I’ve recently finished a new still-life painting and when I’d finished it, it rung a bell.

I’m pretty sure I’ve painted a starfish before.

I went back through some of my old work and, sure enough, there it was. One starfish on a coloured background with a couple of shells thrown in for good measure. I painted the first version in 2013 at an oil painting course at West Dean College.

It was really interesting to compare the two side-by-side. There’s actually quite a few things I like about the first one: The jaunty angle, the impasto, the perspective and the shells. I learnt a lot about the process of painting with oils in doing it.

Palette set up

The second one, completed this week comes from a different place. I’m 5 years further down the road with my art. I draw nearly every day. I set myself new challenges with the composition and background. I observed the light, shadows, abstract shapes, tone, colour, texture and form in a way that I just didn’t grasp in 2013.

So, my lessons to myself this week are:

Don’t throw old artwork away – keep it, learn from it, love the good bits, leave the bad bits.

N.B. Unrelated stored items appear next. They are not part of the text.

(** [rotatePoint(x, y, angle, size)]; an angle outside the four cases throws. *)
Definition rotatePoint (x y angle size : Z) : option (Z * Z) :=
  let maxIndex := size - 1 in
  if decide (angle = 0) then Some (x, y)
  else if decide (angle = 90) then Some (maxIndex - y, x)
  else if decide (angle = 180) then Some (maxIndex - x, maxIndex - y)
  else if decide (angle = 270) then Some (y, maxIndex - x)
  else None.

(** [Math.floor((angle / 90) % 4)] on an integer angle: the remainder
    [%] takes the sign of the dividend, so [(angle / 90) % 4] is
    [(angle rem 360) / 90], which is then rounded down. *)
Definition rotations (angle : Z) : Z := (Z.rem angle 360) `div` 90.

Definition rotatePrismDirection (direction : Diagonal) (angle : Z) : Diagonal :=
  if decide (rotations angle = 0 ∨ rotations angle = 2) then direction
  else match direction with Backslash => Slash | Slash => Backslash end.

Definition directions : list Direction := [dir_up; dir_right; dir_down; dir_left].

Definition directionIndex (d : Direction) : Z :=
  match d with dir_up => 0 | dir_right => 1 | dir_down => 2 | dir_left => 3 end.

(** The result is [undefined] ([None]) when the index is negative. *)
Definition rotateDirection (direction : Direction) (angle : Z) : option Direction :=
  let newIndex := Z.rem (directionIndex direction + rotations angle) 4 in
  jsIndex directions newIndex.

Definition sides : list Side := [side_top; side_right; side_bottom; side_left].

Definition sideIndex (s : Side) : Z :=
  match s with side_top => 0 | side_right => 1 | side_bottom => 2 | side_left => 3 end.

Definition rotateWallSide (side : Side) (angle : Z) : option Side :=
  let newIndex := Z.rem (sideIndex side + rotations angle) 4 in
  jsIndex sides newIndex.

Definition getCorner (pos : Z * Z) : option Z :=
  let maxIndex := CONSTANTS.SMALL_BOARD_SIZE - 1 in
  if decide (pos.1 = 0 ∧ pos.2 = 0) then Some 0
  else if decide (pos.1 = maxIndex ∧ pos.2 = 0) then Some 1
  else if decide (pos.1 = maxIndex ∧ pos.2 = maxIndex) then Some 2
  else if decide (pos.1 = 0 ∧ pos.2 = maxIndex) then Some 3
  else None.

Definition calculateRotationAngle (originalGap targetGap : Z * Z) : option Z :=
  originalCorner ← getCorner originalGap;
  targetCorner ← getCorner targetGap;
  Some (Z.rem (targetCorner - originalCorner + 4) 4 * 90).

End Rotator.

(** ** Prism.js *)

Module Prism.

Record t := mk {
  x : Z;
  y : Z;
  direction : Diagonal;
  color : string
}.

#[global] Instance eq_dec : EqDecision t.
Proof. solve_decision. Defined.

(** The constructor: the color must be one of the first four of [COLORS]
    (the diagonal is valid by its type). *)
Definition new (x y : Z) (direction : Diagonal) (color : string) : option t :=
  if decide (color ∈ take 4 CONSTANTS.COLORS) then Some (mk x y direction color)
  else None.

Definition calculateRefraction (p : t) (inDirection : Direction) : Direction :=
  match direction p with
  | Backslash =>
      match inDirection with
      | dir_right => dir_down
      | dir_down => dir_right
      | dir_left => dir_up
      | dir_up => dir_left
      end
  | Slash =>
      match inDirection with
      | dir_right => dir_up
      | dir_up => dir_right
      | dir_left => dir_down
      | dir_down => dir_left
      end
  end.

Definition refract (p : t) (inDirection : Direction) (robotColor : string)
  : Direction :=
  if decide (robotColor = color p) then inDirection
  else calculateRefraction p inDirection.

Definition canPassThrough (p : t) (robotColor : string) : bool :=
  bool_decide (robotColor = color p).

Definition rotate (p : t) (angle size : Z) : option t :=
  newPos ← Rotator.rotatePoint (x p) (y p) angle size;
  new newPos.1 newPos.2 (Rotator.rotatePrismDirection (direction p) angle) (color p).

Definition clone (p : t) : option t := new (x p) (y p) (direction p) (color p).

Definition fromJSON (json : t) : option t :=
  new (x json) (y json) (direction json) (color json).

End Prism.

(** ** Target.js *)

Module Target.

Record t := mk {
  x : Z;
  y : Z;
  shape : string;
  color : string;
  id : string
}.

#[global] Instance eq_dec : EqDecision t.
Proof. solve_decision. Defined.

And, practice, practice, practice. Keep learning, keep moving forward, keep sketching and observing. As David Hockney said “Drawing makes you see things clearer, and clearer and clearer still, until your eyes ache”. Perhaps that explains why, 5 years down the line, I’m also having to wear glasses.


Left: Starfish with Shells 2013

Right: Still-Life study – Textures 2018

(c) Bethany Moore

Painters Progress

I love to see paintings when they are complete, framed and ready to show…  but I really love to see how they started, how they progressed, what worked, what didn’t and the decisions that were made as a result.

Drawing is my first love, I find painting a much more challenging medium, so it really helps me to see the process behind the work and learn tips and techniques to help and inspire me.

Here’s a series of photos that I took when I painted ‘Lobster Pots of Lyme’.  I chose the subject because it was complicated. I wanted to challenge myself to convey the shape/volume of the pots with strokes of paint. I liked the cropped composition, too. It felt like a cross between an abstract and a still life.

close up

I used a very limited colour palette of acrylic paints; raw sienna, raw umber, yellow ochre, burnt sienna, paynes grey and white on a pebeo canvas panel. I used my own photograph for reference.


I roughed out the composition. then concentrated on adding the foreground areas. I painted the areas ‘inside’ the pots as abstracted shapes, looking at the ‘negative’ spaces between the ‘positive’ wicker structures. I worked on each pot individually, but kept coming back to the painting as a whole to check the colour choices and the light and shadow. Finally I added in a grey-ish background to anchor them.